Supply chain disruptions, port congestion and rising shipping costs could continue to be challenges that retailers face through the end of the year, said Jonathan Gold, the National Retail Federation’s (NRF) vice president for supply chain and customs policy.

Imports at the nation’s largest retail container ports saw their busiest April on record and May could turn out to have set a new record as vaccines allowed consumers to return to normal shopping patterns, according to the monthly Global Port Tracker report released June 7 by the NRF and the consulting firm Hackett Associates.

“Vaccine rates are increasing, shoppers are back in stores and retail supply chains are working overtime,” Gold said. “There’s no shortage of demand from consumers, but there continue to be shortages of labor, equipment and shipping capacity to meet that demand.”

Ben Hackett, founder of Hackett Associates, said supply chains are finding it difficult to keep up with demand as shipping capacity struggles.

“A number of vessels taken out of service when volumes were low remain in drydock while others are delayed in congested ports, which face a lack of manpower both because of COVID-19 illnesses and the tight labor market,” he added. “Many people remain hesitant about returning to work, affecting ports, rail, trucking and distribution centers.”

U.S. ports covered by Global Port Tracker handled 2.15 million TEU in April, the latest month for which final numbers are available.
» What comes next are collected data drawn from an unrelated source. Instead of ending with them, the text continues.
(* ===== verification/CliConfig.v ===== *)
(** * The files of a committee member ([crates/seal-committee-cli/src/])

    [dkg.yaml], which every step of the key generation reads and extends, as
    the helpers of [main.rs] see it: the accessors of its fields, the updates,
    and what is checked before and after the outputs of a key generation are
    written. The file system and YAML are parameters. *)

From Stdlib Require Import NArith Lia.
From Stdlib Require Import Ascii.
From stdpp Require Import pretty countable.
From S2P Require Import Prelude Primitives Ibe Common Chain Committee RpcClient Options.

(** ** Files and YAML *)
Class FileSystem : Type := {
  Files : Type;
  fs_read_to_string : string → Files → string + string;
  fs_write : string → string → Files → (unit + string) * Files;
  fs_set_mode : string → N → Files → (unit + string) * Files;
  fs_create_dir_all : string → Files → (unit + string) * Files;
  fs_remove_file : string → Files → (unit + string) * Files;
  path_exists : string → Files → bool;
  (** the paths of the entries of a directory *)
  fs_read_dir : string → Files → list (string + string) + string;
}.

(** A write changes one file, the rest only the permissions and directories. *)
Class FileSystemLaws `{FileSystem} : Prop := {
  read_write p c w w' : fs_write p c w = (inl (), w') → fs_read_to_string p w' = inl c;
  read_write_other p p' c w r w' : fs_write p c w = (r, w') → p ≠ p' →
    fs_read_to_string p' w' = fs_read_to_string p' w;
  read_set_mode p p' m w r w' : fs_set_mode p m w = (r, w') →
    fs_read_to_string p' w' = fs_read_to_string p' w;
  read_create_dir p p' w r w' : fs_create_dir_all p w = (r, w') →
    fs_read_to_string p' w' = fs_read_to_string p' w;
}.

(** [serde_yaml::Value]: [v.get(k)], [v[k] = x], and conversions. *)
Class Yaml : Type := {
  Value : Type;
  yaml_get : Value → string → option Value;
  (** panics on a value that is neither a mapping nor null *)
  yaml_set : string → Value → Value → outcome string Value;
  (** [v[k]] where it is assigned to: null if there is none *)
  yaml_null : Value;
  as_str : Value → option string;
  as_sequence : Value → option (list Value);
  as_u64 : Value → option N;
  yaml_string : string → Value;
  yaml_empty_mapping : Value;
  yaml_from_str : string → outcome string Value;
  yaml_to_string : Value → outcome string string;
}.

Class YamlLaws `{Yaml} : Prop := {
  get_set k x v v' k' : yaml_set k x v = Ok v' →
    yaml_get v' k' = if decide (k = k') then Some x else yaml_get v k';
  get_empty k : yaml_get yaml_empty_mapping k = None;
  get_null k : yaml_get yaml_null k = None;
  as_str_string s : as_str (yaml_string s) = Some s;
  yaml_round_trip v s : yaml_to_string v = Ok s → yaml_from_str s = Ok v;
}.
That was by far the busiest April on record and an increase of 33.4% from a year earlier, when most stores were closed by the coronavirus pandemic. April’s results followed 2.27 million TEU in March, which set the record for the most containers imported during a single month since NRF began tracking imports in 2002. A TEU is one 20-foot container or its equivalents.

Ports haven’t reported May numbers yet, but Global Port Tracker projected the month at 2.32 million TEU, which would be up 51.1% from the same time last year and would beat March’s total to set another record for the largest number of containers in a single month.

Global Port Tracker, produced for NRF by Hackett Associates, provides historical data and forecasts for several U.S. ports.